Telcos are increasingly concentrating on strategies to boost average revenue per user (ARPU) and grow their subscriber base amid intense industry competition. To achieve these goals, telcos offer more personalized service bundles and embrace Fixed Mobile Convergence (FMC), leveraging data analytics to understand customer preferences better. Significant investments in digital platforms are being made to enhance user experiences. By targeting high-value segments and improving customer retention through loyalty programs, telcos aim to attract new subscribers and maximize revenue from their existing customer base. Maxis, CelcomDigi, TM, and Axiata (infra segment) have expanded their fiber network to meet the growing demand for high-speed broadband while capitalising on the reliability of 5G technologies. We see 5G monetization as a key growth opportunity. The selection of U Mobile as the second 5G network provider last year should see more development in 2025 without collaborating with local partners.
Subscriber acquisition remains a crucial focus for telcos as it directly drives service revenue growth. However, ARPU continues to be an important metric to track, especially as the telcos have experienced a decline in ARPU, despite an increase in net subscriber additions. Customers are increasingly drawn to value-for-money deals, leading telcos to introduce a broader range of packages, often at a lower price point.
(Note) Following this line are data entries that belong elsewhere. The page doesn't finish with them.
(** The analysis has its answer or will get one. *)
Definition unanswered (a : analysis) : Prop :=
  match an_point a with AtAnalyze | AtComplete _ => True | _ => False end.

(** The present state of a workspace is scheduled, analysed or answered. *)
Definition attended (key : string) (ws : workspace) : Prop :=
  is_Some (ws_timer ws) ∨
  (∃ id a, A !! id = Some a ∧ an_key a = key ∧ an_snapshot a = takeSnapshot ws D ∧ unanswered a) ∨
  (∃ answer, (takeSnapshot ws D, answer) ∈ L ∧ ∀ r, answer = Analyzed r → ws_latest ws = Some r).

(** Open documents and the lists of the workspaces agree; a document that is in
    no list has lost its workspace. *)
Record document_inv : Prop := {
  inv_listed key ws uri :
    W !! key = Some ws → uri ∈ ws_documents ws → ∃ d, D !! uri = Some d ∧ dc_root d = key;
  inv_owned uri d :
    D !! uri = Some d → dc_root d = "" ∨ ∃ ws, W !! dc_root d = Some ws ∧ uri ∈ ws_documents ws;
  inv_keys key : is_Some (W !! key) → key ≠ "";
}.

(** A workspace and its timer. *)
Record timer_inv : Prop := {
  inv_fresh_fired id : is_Some (F !! id) → (id < n)%nat;
  inv_once id : is_Some (T !! id) → F !! id = None;
  inv_armed id key s :
    T !! id = Some (key, s) → (id < n)%nat ∧ ∃ ws, W !! key = Some ws ∧ ws_timer ws = Some id ∧ ws_sequence ws = s;
  inv_fired id key s ws :
    F !! id = Some (key, s) → W !! key = Some ws →
    (s ≤ ws_sequence ws)%N ∧ (s = ws_sequence ws → quiet = true ∨ ws_timer ws = Some id);
  inv_timer key ws id :
    W !! key = Some ws → ws_timer ws = Some id →
    ws_cancel ws = None ∧ (id < n)%nat ∧
    (T !! id = Some (key, ws_sequence ws) ∨ F !! id = Some (key, ws_sequence ws));
  inv_quiet key ws : quiet = true → W !! key = Some ws → ws_timer ws = None ∧ ws_cancel ws = None;
}.

(** A workspace and the analyses of its key. *)
Record analysis_inv : Prop := {
  inv_fresh_analysis id : is_Some (A !! id) → (id < n)%nat;
  inv_cancel key ws id :
    W !! key = Some ws → ws_cancel ws = Some id → (id < n)%nat ∧
    ∀ a, A !! id = Some a → an_key a = key ∧ sn_sequence (an_snapshot a) = ws_sequence ws;
  inv_analysis id a ws :
    A !! id = Some a → W !! an_key a = Some ws →
    sn_service (an_snapshot a) = ws_id ws ∧ (sn_sequence (an_snapshot a) ≤ ws_sequence ws)%N ∧
    (sn_sequence (an_snapshot a) = ws_sequence ws → an_snapshot a = takeSnapshot ws D);
  inv_live id a :
    A !! id = Some a → an_point a = AtAnalyze → an_cancelled a = false →
    ∃ ws, W !! an_key a = Some ws ∧ ws_cancel ws = Some id;
  inv_answered id a r :
    A !! id = Some a → an_point a = AtComplete r → (an_snapshot a, Analyzed r) ∈ L;
  inv_unique id id' a a' :
    A !! id = Some a → A !! id' = Some a' → an_key a = an_key a' →
    sn_sequence (an_snapshot a) = sn_sequence (an_snapshot a') → id = id';
  inv_before ws id a :
    A !! id = Some a → W !! an_key a = Some ws → is_Some (ws_timer ws) →
    (sn_sequence (an_snapshot a) < ws_sequence ws)%N;
}.

Definition progress_inv : Prop := ∀ key ws,
  quiet = false → W !! key = Some ws → (0 < ws_sequence ws)%N → attended key ws.

Record scheduler_inv : Prop := {
  inv_documents : document_inv;
  inv_timers : timer_inv;
  inv_analyses : analysis_inv;
  inv_progress : progress_inv;
}.
End invariant.

Definition quiet_of (w : world) : bool := sv_closing (w_server w) || sv_shutdown (w_server w).

Definition winv (w : world) : Prop :=
  scheduler_inv (workspaces_of w) (documents_of w) (rt_timers (w_run w)) (rt_fired (w_run w)) (analyses_of w)
    (rt_answers (w_run w)) (rt_next (w_run w)) (quiet_of w).

(** ** Snapshots *)

Lemma snapshot_lookup (ws : workspace) (D : gmap string document) uri :
  filter (λ '(uri, _), uri ∈ ws_documents ws) D !! uri =
    if decide (uri ∈ ws_documents ws) then D !! uri else None.
Proof.
  destruct (filter _ D !! uri) as [d|] eqn:E.
  - apply map_lookup_filter_Some in E as [-> Hin]. by rewrite decide_True.
  - case_decide as Hin; [|done]. destruct (D !! uri) as [d|] eqn:Hd; [|done].
    apply map_lookup_filter_None in E as [E|E]; [congruence|by destruct (E d Hd)].
Qed.

(** A snapshot depends on the documents of its workspace only. *)
Lemma takeSnapshot_ext ws ws' D D' :
  ws_root ws' = ws_root ws → ws_settings ws' = ws_settings ws → ws_sequence ws' = ws_sequence ws →
  ws_id ws' = ws_id ws → ws_documents ws' = ws_documents ws →
  (∀ uri, uri ∈ ws_documents ws → D' !! uri = D !! uri) →
  takeSnapshot ws' D' = takeSnapshot ws D.
Proof.
  intros H1 H2 H3 H4 H5 HD. unfold takeSnapshot. rewrite H1, H2, H3, H4, H5.
  assert (filter (λ '(uri, _), uri ∈ ws_documents ws) D' = filter (λ '(uri, _), uri ∈ ws_documents ws) D) as ->; [|done].
  apply map_eq. intros uri. rewrite !snapshot_lookup. case_decide; auto.
Qed.

(** ** The changes of the handlers *)

(** What [scheduleWorkspaceLocked] makes of a workspace. *)
Definition scheduled (ws : workspace) (timer : nat) : workspace :=
  set_ws_timer (Some timer) (set_ws_cancel None (set_ws_sequence (nextSequence (ws_sequence ws)) ws)).

Definition stopped (o : option nat) (T : gmap nat (string * N)) : gmap nat (string * N) :=
  match o with Some id => delete id T | None => T end.
Definition cancelled (o : option nat) (A : gmap nat analysis) : gmap nat analysis :=
  match o with Some id => alter (set_an_cancelled true) id A | None => A end.

Lemma lookup_cancelled o A id a :
  cancelled o A !! id = Some a →
  ∃ a', A !! id = Some a' ∧ an_key a' = an_key a ∧ an_snapshot a' = an_snapshot a ∧ an_point a' = an_point a ∧
    (an_cancelled a = false → an_cancelled a' = false ∧ o ≠ Some id).
Proof.
  destruct o as [c|]; simpl; [|naive_solver]. destruct (decide (id = c)) as [->|Hne].
  - rewrite lookup_alter_eq. intros (a' & Ha' & ->)%fmap_Some. exists a'. by simpl.
  - rewrite lookup_alter_ne by done. intros ?. exists a. split_and!; try done. intros ?. split; [done|congruence].
Qed.

Lemma cancelled_lookup o A id a :
  A !! id = Some a → ∃ a', cancelled o A !! id = Some a' ∧ an_key a' = an_key a ∧
    an_snapshot a' = an_snapshot a ∧ an_point a' = an_point a.
Proof.
  intros Ha. destruct o as [c|]; simpl; [|naive_solver]. destruct (decide (id = c)) as [->|Hne].
  - rewrite lookup_alter_eq, Ha. by eexists.
  - rewrite lookup_alter_ne by done. naive_solver.
Qed.

(** The documents of a workspace change together with its schedule. *)
Definition edits (D D' : gmap string document) (key : string) (ws : workspace) : Prop :=
  (∀ uri, uri ∈ ws_documents ws → ∃ d, D' !! uri = Some d ∧ dc_root d = key) ∧
  (∀ uri d, D' !! uri = Some d →
    (dc_root d = key ∧ uri ∈ ws_documents ws) ∨ (D !! uri = Some d ∧ dc_root d ≠ key)) ∧
  (∀ uri d, D !! uri = Some d → dc_root d ≠ key → D' !! uri = Some d).

Section changes.
Context (W : gmap string workspace) (D : gmap string document)
        (T F : gmap nat (string * N)) (A : gmap nat analysis)
        (L : list (analysisSnapshot * analyzed)) (n : nat).
Notation inv W D T F A L n q := (scheduler_inv W D T F A L n q).

Lemma attended_same A' L' D' key ws ws' :
  attended D A L key ws →
  (∀ id a, A !! id = Some a → an_key a = key → an_snapshot a = takeSnapshot ws D → unanswered a →
     (∃ a', A' !! id = Some a' ∧ an_key a' = an_key a ∧ an_snapshot a' = an_snapshot a ∧ an_point a' = an_point a)
     ∨ attended D' A' L' key ws') →
  (∀ x, x ∈ L → x ∈ L') →
  takeSnapshot ws' D' = takeSnapshot ws D → ws_timer ws' = ws_timer ws → ws_latest ws' = ws_latest ws →
  attended D' A' L' key ws'.
Proof.
  intros [Ht|[(id & a & Ha & Hk & Hs & Hu)|(answer & Hin & Hl)]] HA HL Hsn Htm Hlt.
  - left. by rewrite Htm.
  - destruct (HA id a Ha Hk Hs Hu) as [(a' & Ha' & Hk' & Hs' & Hp')|]; [|done].
    right; left. exists id, a'. split_and!; [done|congruence|congruence|]. unfold unanswered in *. by rewrite Hp'.
  - right; right. exists answer. rewrite Hsn, Hlt. auto.
Qed.

Lemma cancelled_unique o :
  analysis_inv W D A L n → ∀ id id' a a', cancelled o A !! id = Some a → cancelled o A !! id' = Some a' →
    an_key a = an_key a' → sn_sequence (an_snapshot a) = sn_sequence (an_snapshot a') → id = id'.
Proof.
  intros Hinv id id' a a' (b & Hb & Hk & Hs & _)%lookup_cancelled (b' & Hb' & Hk' & Hs' & _)%lookup_cancelled.
  rewrite <- Hk, <- Hk', <- Hs, <- Hs'. by apply (inv_unique _ _ _ _ _ Hinv).
Qed.

(** The snapshots of the other workspaces stay. *)
Lemma edits_others D' key ws0 ws key' :
  document_inv W D → edits D D' key ws0 → W !! key' = Some ws → key' ≠ key →
  takeSnapshot ws D' = takeSnapshot ws D.
Proof.
  intros Hinv (_ & _ & Hkeep) Hws Hne. apply takeSnapshot_ext; try done. intros uri Huri.
  destruct (inv_listed _ _ Hinv key' ws uri Hws Huri) as (d & Hd & Hr).
  rewrite Hd. apply Hkeep; [done|congruence].
Qed.

Lemma touch_documents D' key ws ws1 ws2 :
  document_inv W D → W !! key = Some ws → ws_documents ws2 = ws_documents ws1 → edits D D' key ws1 →
  document_inv (<[key := ws2]> W) D'.
Proof.
  intros Hinv Hws Hdocs (Hlist & Hown & Hkeep). split.
  - intros k w uri. destruct (decide (k = key)) as [->|Hne].
    + rewrite lookup_insert_eq. intros [= <-]. rewrite Hdocs. apply Hlist.
    + rewrite lookup_insert_ne by done. intros Hw Huri.
      destruct (inv_listed _ _ Hinv k w uri Hw Huri) as (d & Hd & Hr).
      exists d. split; [|done]. apply Hkeep; [done|congruence].
  - intros uri d [[Hr Hin]|[Hd Hr]]%Hown.
    + right. exists ws2. rewrite Hr, lookup_insert_eq, Hdocs. done.
    + destruct (inv_owned _ _ Hinv uri d Hd) as [|(w & Hw & Hin)]; [by left|right].
      exists w. rewrite lookup_insert_ne by done. done.
  - intros k [w Hw]. destruct (decide (k = key)) as [->|Hne].
    + apply (inv_keys _ _ Hinv). by eexists.
    + rewrite lookup_insert_ne in Hw by done. apply (inv_keys _ _ Hinv). by eexists.
Qed.

Lemma touch_timers key ws ws1 :
  timer_inv W T F n false → W !! key = Some ws → ws_timer ws1 = ws_timer ws →
  ws_sequence ws1 = ws_sequence ws → nextSequence (ws_sequence ws) = (ws_sequence ws + 1)%N →
  timer_inv (<[key := scheduled ws1 n]> W) (<[n := (key, nextSequence (ws_sequence ws))]> (stopped (ws_timer ws) T))
    F (S n) false.
Proof.
  intros Hinv Hws Htm Hsq Hnext.
  assert (∀ id k s, stopped (ws_timer ws) T !! id = Some (k, s) → T !! id = Some (k, s) ∧ ws_timer ws ≠ Some id) as Hst.
  { intros id k s. destruct (ws_timer ws) as [t|]; simpl; [|done].
    intros [Hne Hl]%lookup_delete_Some. split; [done|congruence]. }
  split.
  - intros id Hid%(inv_fresh_fired _ _ _ _ _ Hinv). lia.
  - intros id [[k s] Hid]. destruct (F !! id) as [x|] eqn:Hf; [|done]. exfalso.
    pose proof (inv_fresh_fired _ _ _ _ _ Hinv id ltac:(by eexists)). rewrite lookup_insert_ne in Hid by lia.
    apply Hst in Hid as [Hid _]. rewrite (inv_once _ _ _ _ _ Hinv id) in Hf; [done|by eexists].
  - intros id k s. destruct (decide (id = n)) as [->|Hne].
    + rewrite lookup_insert_eq. intros [= <- <-]. split; [lia|]. exists (scheduled ws1 n).
      rewrite lookup_insert_eq. simpl. by rewrite Hsq.
    + rewrite lookup_insert_ne by done. intros [Hid Hno]%Hst.
      apply (inv_armed _ _ _ _ _ Hinv) in Hid as (Hlt & w & Hw & Hwt & Hws'). split; [lia|].
      exists w. rewrite lookup_insert_ne; [done|]. intros ->. congruence.
  - intros id k s w Hf. destruct (decide (k = key)) as [->|Hne].
    + rewrite lookup_insert_eq. intros [= <-]. simpl. rewrite Hsq, Hnext.
      apply (inv_fired _ _ _ _ _ Hinv id key s ws Hf) in Hws as [Hle _]. split; [lia|]. lia.
    + rewrite lookup_insert_ne by done. by apply (inv_fired _ _ _ _ _ Hinv id k s w Hf).
  - intros k w id. destruct (decide (k = key)) as [->|Hne].
    + rewrite lookup_insert_eq. intros [= <-] [= <-]. simpl. split_and!; [done|lia|left].
      by rewrite lookup_insert_eq, Hsq.
    + rewrite lookup_insert_ne by done. intros Hw Hwt.
      destruct (inv_timer _ _ _ _ _ Hinv k w id Hw Hwt) as (Hc & Hlt & Hin). split_and!; [done|lia|].
      destruct Hin as [Hin|Hin]; [left|by right]. rewrite lookup_insert_ne by lia.
      destruct (ws_timer ws) as [t|] eqn:Et; simpl; [|done]. rewrite lookup_delete_ne; [done|].
      intros ->. destruct (inv_timer _ _ _ _ _ Hinv key ws id Hws Et) as (_ & _ & [Hin'|Hin']); [congruence|].
      rewrite (inv_once _ _ _ _ _ Hinv id) in Hin'; [done|by eexists].
  - done.
Qed.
These new, more affordable packages tend to reduce ARPU as subscribers opt for more budget-friendly options. As a result, the sector's blended ARPU has softened, with blended postpaid ARPU at RM65/month (-5% YoY) and prepaid at RM28/month (-2% YoY) in recent quarters. Despite these trends, we expect continued growth in net subscribers across the sector, driven by aggressive marketing campaigns and expanded distribution channels in Malaysia. We expect the sector's postpaid blended ARPU to stabilize in 2025-26E at RM66-67/month, with fibre broadband, blended ARPU hovering at RM120-121, primarily driven by bundling effects.
We reiterate our OVERWEIGHT rating for the sector, supported by sector-wide earnings growth and resilient dividends. We initiate Maxis (MAXIS MK; BUY; TP: RM4.20), CelcomDigi (CDB MK; BUY; TP: RM4.15), and TM (T MK; BUY; TP: RM8.35) with a BUY rating while having HOLD rating on Axiata (AXIATA MK; HOLD; TP: RM2.45). TM is our preferred sector pick due to its strong fibre infrastructure assets and data centre opportunities. Key risks to our call include unfavourable regulatory changes, intensified price wars among telcos, delays in project deliveries, reduced pricing from 5G services, and lower consumer and business spending.
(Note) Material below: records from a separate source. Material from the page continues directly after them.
(* ===== verification/LspTheorems.v ===== *)
(** What the language server guarantees. *)
From S2P Require Import Prelude GoSort GoStrings GoRoot GoPath GoUrl Diag LspText LspTextTheorems LspServer LspPaths LspInvariant LspReach LspRun.

Section reach.
Context `{UnicodeTables} `{!GoUrl} `{!GoUrlLaws} (config : serverConfig).

Lemma run_of_app acts acts' w : run config (acts ++ acts') w = run config acts w ≫= run config acts'.
Proof.
  revert w. induction acts as [|act acts IH]; intros w; [done|]. simpl.
  destruct (step config act w); [apply IH|done].
Qed.

Lemma polite_is_reachable w : polite_reachable config w → reachable config w.
Proof.
  induction 1 as [|act w w' _ [acts Hrun] _ Hst]; [by exists []|]. exists (acts ++ [act]).
  rewrite run_of_app, Hrun. cbn [mbind option_bind run]. by rewrite Hst.
Qed.

Lemma polite_winv w : polite_reachable config w → winv w.
Proof.
  induction 1 as [|act w w' Hr Hinv Hpol Hst]; [apply winv_initial|]. apply (winv_step config act w w'); [done| |done|done].
  intros todo Hm. apply run_inv_serving; [|by rewrite Hm]. by eapply run_reachable, polite_is_reachable.
Qed.

(** A workspace lists exactly the open documents that belong to it, and a
    document belongs to a workspace that exists, or to none. *)
Theorem documents_listed w :
  polite_reachable config w →
  (∀ key ws uri, workspaces_of w !! key = Some ws →
     uri ∈ ws_documents ws ↔ ∃ d, documents_of w !! uri = Some d ∧ dc_root d = key) ∧
  (∀ uri d, documents_of w !! uri = Some d → dc_root d = "" ∨ is_Some (workspaces_of w !! dc_root d)).
Proof.
  intros [Hd _ _ _]%polite_winv. split.
  - intros key ws uri Hws. split; [by apply (inv_listed _ _ Hd)|]. intros (d & Hin & <-).
    destruct (inv_owned _ _ Hd uri d Hin) as [Hnil|(ws' & Hws' & Hu)].
    + destruct (inv_keys _ _ Hd (dc_root d)); [by eexists|done].
    + rewrite Hws in Hws'. by injection Hws' as ->.
  - intros uri d Hin. destruct (inv_owned _ _ Hd uri d Hin) as [|(ws & Hws & _)]; [by left|right; by eexists].
Qed.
The rapid growth of smartphone penetration rate. Since the rollout of 4G in Malaysia in 2013, rising smartphone penetration and increased internet usage have led to an 18-fold surge in data traffic. This growth highlights the telecom sector's role in driving digital transformation and meeting the rising demand for high-speed connectivity. Maxis was the first to launch its 4G FDD-LTE network in Jan 2013, followed by Celcom in Apr13, DiGi in Jul13, and U Mobile (non-listed) in Dec13.
The shift in industry dynamic following consolidation. The telecom industry has faced stiff competition, with the top 5 telcos- Maxis, Celcom, Digi, TM, and U Mobile, competing for market share through diverse value-added services. This competitive landscape underwent a significant transformation with the merger of Celcom and Digi in Nov22, resulting in the formation of CelcomDigi. Following the consolidation, CelcomDigi commands 39% market share, surpassing Maxis at 28% based on the total subscriber base. This has led to reduced competition among telcos, with the combined entity now holding a dominant market share in the market.